CCH Incorporated, 2002
Designed as an introductory text for juniors majoring in accounting,
Basic Principles is organized so that students can easily understand
and apply fundamental concepts of individual taxation. Basic Principles
discusses the law, planning techniques and compliance issues encountered
by individual taxpayers.
College
of Communications
DeVries, David &
Rosen, Marvin
Communications Department
Photography and Digital Imaging
DeVries and Rosen have completely rewritten their classic text,
Introduction to Photography, to meet the needs of today’s
students who work with both film and digital material.
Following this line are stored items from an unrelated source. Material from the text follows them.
Lemma buf_frame window e e' :
  buf_ok window e -> sc_window (e_conn e') = sc_window (e_conn e) -> sc_receiver (e_conn e') = sc_receiver (e_conn e) ->
  sc_readBuf (e_conn e') = sc_readBuf (e_conn e) ->
  (forall f o, e_handle e' = Some (HData f, o) -> e_handle e = Some (HData f, o)) -> buf_ok window e'.
Proof. intros [] Hw Hr Hb Hh. split; rewrite ?Hw, ?Hr, ?Hb; eauto. Qed.

Lemma buf_arrive max window e frame r :
  max <= DefaultStreamMaxFrame -> window <= maxInt -> buf_ok window e -> HandleFrame_check max frame = None ->
  handle_start frame (e_conn e) = r -> e_handle e = None -> buf_ok window (after_handle r e).
Proof.
  intros Hm Hwm [Hw Hb Hd] Hf Hr Hh. destruct (after_handle_eqs r e) as (Ec & _ & _ & _ & _ & Eh & _).
  apply handle_start_cases in Hr as [(s & offset & _ & _ & Hc & [Hn|Hn])|[(rcv & w & Hk & Hr & Hc & Hn)|(_ & _ & Hrv & Hbv & Hwv & Hn)]];
    try (split; rewrite ?Ec, ?Hc, ?Eh, ?Hn; done).
  split; rewrite ?Ec, ?Hbv, ?Hwv, ?Hrv, ?Eh; auto.
  intros f o Hx. destruct Hn as [Hn|(_ & Hchk & Hn)]; rewrite Hn in Hx; [done|]. injection Hx as <- <-.
  rewrite <- Hw. eapply handleData_check_credit; eauto; by rewrite Hw.
Qed.

Lemma buf_handle window e pc o :
  buf_ok window e -> e_handle e = Some (pc, o) -> buf_ok window (after_handle (handle_step pc (e_conn e)) e).
Proof.
  intros [Hw Hb Hd] Hh. destruct (after_handle_eqs (handle_step pc (e_conn e)) e) as (Ec & _ & _ & _ & _ & Eh & _).
  destruct (handle_step_cases pc (e_conn e) _ eq_refl)
    as [(f & payload & ack & rcv & w & -> & Ha & Hr & _)|(_ & _ & Hr & Hbv & Hwv & Hn)].
  - split; rewrite ?Ec, ?Eh, ?Hr; simpl; try done.
    rewrite len_app, (Accept_unique _ _ _ _ _ Ha). by eapply Hd.
  - split; rewrite ?Ec, ?Hbv, ?Hwv, ?Hr, ?Eh; auto. intros f o' Hx.
    destruct Hn as [Hn|[g ->]]; [by rewrite Hn in Hx|done].
Qed.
This comprehensive,
550-page book, covers the theories and practices of successful
photography from beginning to advanced.
Fellow, Anthony R.
& Clanin, Thomas
Communications Department
The Copy Editors Handbook for Newspapers
A complete guide to understanding the editorial process, and techniques
for editing copy and visuals, writing headlines, and designing
pages for print and web.
Gass, Robert H.
& Seiter, John S.
Speech Communication
Persuasion, Social Influence, and Compliance Gaining (Second
Edition)
This text looks at persuasion from a broad-based perspective,
encompassing the full scope of persuasion found in everyday life.
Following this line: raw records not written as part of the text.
(* ===== verification/StreamMux.v ===== *)
(** * The stream multiplexer (type StreamMux of stream_conn.go)

    The mux owns the connections of one peer: [mx_streams] maps a stream ID to the number of a
    connection in [mx_heap], as the Go map holds a pointer. Each definition is one section that
    runs under [m.mu] or [c.mu], or one [select]; a call that spans several sections leaves its
    place in [mx_dialing], [mx_opening], [mx_removing] or [mx_close], so that [mux_step] can
    interleave it with everything else. *)

From stdpp Require Import base list strings gmap.
From S2P Require Import Prelude Errors StreamProtocol StreamConn.

(** ** State *)

(** Where [Close] is: the channel is closed before the table is emptied, and the collected
    connections are terminated one after the other. *)
Inductive close_pc : Type :=
| CloseNotCalled
| CloseSwap
| CloseTerminate (conns : list nat).

Record StreamMux : Type := mkStreamMux {
  mx_cfg : StreamMuxConfig;
  mx_streams : gmap StreamID nat;
  mx_accept : list nat;                          (* the buffered channel *)
  mx_heap : list StreamConn;
  mx_close : close_pc;
  mx_dialing : list (nat * bool);                (* DialID: its connection; whether OPEN is sent *)
  mx_opening : list (nat * StreamFrame * bool);  (* handleOpen before its OPENACK is sent; [created] *)
  mx_removing : list nat;                        (* terminate before [mux.remove] *)
  (* history: what Accept and DialID have returned *)
  mx_accepted : list nat;
  mx_dialed : list nat;
}.

(** The channel [closed] is closed by the first section of [Close]. *)
Definition mx_closed (m : StreamMux) : bool :=
  match mx_close m with CloseNotCalled => false | _ => true end.

Definition set_streams (s : gmap StreamID nat) (m : StreamMux) : StreamMux :=
  mkStreamMux (mx_cfg m) s (mx_accept m) (mx_heap m) (mx_close m) (mx_dialing m) (mx_opening m) (mx_removing m) (mx_accepted m) (mx_dialed m).
Definition set_accept (l : list nat) (m : StreamMux) : StreamMux :=
  mkStreamMux (mx_cfg m) (mx_streams m) l (mx_heap m) (mx_close m) (mx_dialing m) (mx_opening m) (mx_removing m) (mx_accepted m) (mx_dialed m).
Definition set_heap (h : list StreamConn) (m : StreamMux) : StreamMux :=
  mkStreamMux (mx_cfg m) (mx_streams m) (mx_accept m) h (mx_close m) (mx_dialing m) (mx_opening m) (mx_removing m) (mx_accepted m) (mx_dialed m).
Definition set_close (p : close_pc) (m : StreamMux) : StreamMux :=
  mkStreamMux (mx_cfg m) (mx_streams m) (mx_accept m) (mx_heap m) p (mx_dialing m) (mx_opening m) (mx_removing m) (mx_accepted m) (mx_dialed m).
Definition set_dialing (l : list (nat * bool)) (m : StreamMux) : StreamMux :=
  mkStreamMux (mx_cfg m) (mx_streams m) (mx_accept m) (mx_heap m) (mx_close m) l (mx_opening m) (mx_removing m) (mx_accepted m) (mx_dialed m).
Definition set_opening (l : list (nat * StreamFrame * bool)) (m : StreamMux) : StreamMux :=
  mkStreamMux (mx_cfg m) (mx_streams m) (mx_accept m) (mx_heap m) (mx_close m) (mx_dialing m) l (mx_removing m) (mx_accepted m) (mx_dialed m).
Definition set_removing (l : list nat) (m : StreamMux) : StreamMux :=
  mkStreamMux (mx_cfg m) (mx_streams m) (mx_accept m) (mx_heap m) (mx_close m) (mx_dialing m) (mx_opening m) l (mx_accepted m) (mx_dialed m).
Definition set_accepted (l : list nat) (m : StreamMux) : StreamMux :=
  mkStreamMux (mx_cfg m) (mx_streams m) (mx_accept m) (mx_heap m) (mx_close m) (mx_dialing m) (mx_opening m) (mx_removing m) l (mx_dialed m).
Definition set_dialed (l : list nat) (m : StreamMux) : StreamMux :=
  mkStreamMux (mx_cfg m) (mx_streams m) (mx_accept m) (mx_heap m) (mx_close m) (mx_dialing m) (mx_opening m) (mx_removing m) (mx_accepted m) l.

(** [NewStreamMux(send, cfg)]: [send] is the transport, [hasSend] whether it is non-nil. *)
Definition NewStreamMux (hasSend : bool) (cfg : option StreamMuxConfig) : result error StreamMux :=
  if negb hasSend then Err (errors_New "stream frame sender is required")
  else
    normalized ← StreamMuxConfig_normalized (default (mkStreamMuxConfig 0 0 0) cfg);
    mret (mkStreamMux normalized ∅ [] [] CloseNotCalled [] [] [] [] []).

(** ** Terminating a connection *)

(** [conn.terminate(err)]: the section under [c.mu], once; [mux.remove] is still to come. *)
Definition terminate_conn (k : nat) (err : option error) (m : StreamMux) : StreamMux :=
  match mx_heap m !! k with
  | Some c =>
      if isClosed c then m
      else set_removing (mx_removing m ++ [k]) (set_heap (<[k := terminate err c]> (mx_heap m)) m)
  | None => m
  end.

(** [(m *StreamMux) remove(id StreamID, conn *StreamConn)] *)
Definition remove (id : StreamID) (k : nat) (m : StreamMux) : StreamMux :=
  if bool_decide (mx_streams m !! id = Some k) then set_streams (delete id (mx_streams m)) m else m.

(** The call of [remove] that ends the [terminate] of connection [k]. *)
Definition finish_terminate (j : nat) (m : StreamMux) : option StreamMux :=
  match mx_removing m !! j with
  | Some k =>
      match mx_heap m !! k with
      | Some c => Some (remove (sc_id c) k (set_removing (delete j (mx_removing m)) m))
      | None => None
      end
  | None => None
  end.

(** ** Dial *)

(** The first section of [DialID]: the connection is registered, its number returned. *)
Definition DialID_register (id : StreamID) (m : StreamMux) : result error nat * StreamMux :=
  if mx_closed m then (Err (Sentinel ErrStreamClosed), m)
  else match mx_streams m !! id with
  | Some _ => (Err (errors_New "stream ID is already registered"), m)
  | None =>
      let k := length (mx_heap m) in
      (Ok k, set_dialing (mx_dialing m ++ [(k, false)])
               (set_streams (<[id := k]> (mx_streams m))
                 (set_heap (mx_heap m ++ [newStreamConn id 1 (mc_Window (mx_cfg m)) false]) m)))
  end.

(** The frame it sends then. *)
Definition DialID_open (id : StreamID) (m : StreamMux) : StreamFrame :=
  mkStreamFrame StreamFrameOpen id 1 0 (mc_Window (mx_cfg m)) [].

(** After sending OPEN: a failed send terminates the connection and returns its error. *)
Definition DialID_sent (j : nat) (err : option error) (m : StreamMux) : option (option error * StreamMux) :=
  match mx_dialing m !! j with
  | Some (k, false) =>
      match err with
      | Some e => Some (Some e, terminate_conn k (Some e) (set_dialing (delete j (mx_dialing m)) m))
      | None => Some (None, set_dialing (<[j := (k, true)]> (mx_dialing m)) m)
      end
  | _ => None
  end.

(** The cases of the final [select] of [DialID]. *)
Inductive dial_wake : Type := DialOpened | DialDone | DialCtx (err : error).

Definition DialID_wait (j : nat) (w : dial_wake) (m : StreamMux) : option (result error nat * StreamMux) :=
  match mx_dialing m !! j with
  | Some (k, true) =>
      match mx_heap m !! k with
      | Some c =>
          let m' := set_dialing (delete j (mx_dialing m)) m in
          match w with
          | DialOpened => if sc_opened c then Some (Ok k, set_dialed (mx_dialed m ++ [k]) m') else None
          | DialDone => if isClosed c then Some (Err (closeError c), m') else None
          | DialCtx err => Some (Err err, terminate_conn k (Some err) m')
          end
      | None => None
      end
  | _ => None
  end.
By examining persuasion in a variety of contexts, this text places
special emphasis on newer avenues of studying persuasion, such
as deception/deception detection, compliance gaining/resisting,
music as persuasion, subliminal influence, and visual persuasion.
Gross, Lynne S.
Radio-TV-Film Department
Telecommunications: Radio, Television, and Movies in the Digital
Age
(8th Edition)
This introductory college text for telecommunications media and
film discusses the history, form, structure and function of radio,
broadcast-cable-satellite TV, film, the Internet, and other electronic
media (e.g., audio and video tapes and discs). Topics include
business practices, programs, laws and regulations, ethics and
effects, advertising, audience feedback, production-distribution-exhibition,
and international electronic media.
Overbeck, Wayne
Communications Department
Major Principles of Media Law, 2003 Edition
This is a survey textbook on communications law, covering
such topics as the First Amendment, prior restraints, libel and
slander, privacy, intellectual property law, electronic media
law and regulation, advertising law, student press law and the
legal problems of newsgathering such as fair trial-free press
and access to information. The book is now in its 14th edition.
College
of Human Development & Community Service
JoAnn
Carter-Wells & Jane Hopper (University of
California, Irvine)
Reading Department
The Language of Learning: Vocabulary for College and Careers
(Third Edition)
This is the 3rd edition of a text developed to
respond to the academic and discipline specific reading and language
needs of the university student in preparation for his or her
career and job market requirements. The self-study text is organized
around 16 academic and career disciplines with career overviews,
self-evaluation assessments, a variety of reinforcement exercises
and writing activities, and 5 CD’s. The concept for this
text originally was designed to fill a need in college reading
and learning curricula and was developed with the input of hundreds
of students and faculty at many institutional levels including
those with ESL, EAP, and ALP experiences.
Cho, Grace
& Sarah Cho (Editors)
Elementary and Bilingual Education Department
Studying Abroad at an Early Age (“Jo gi Yu Hwak”)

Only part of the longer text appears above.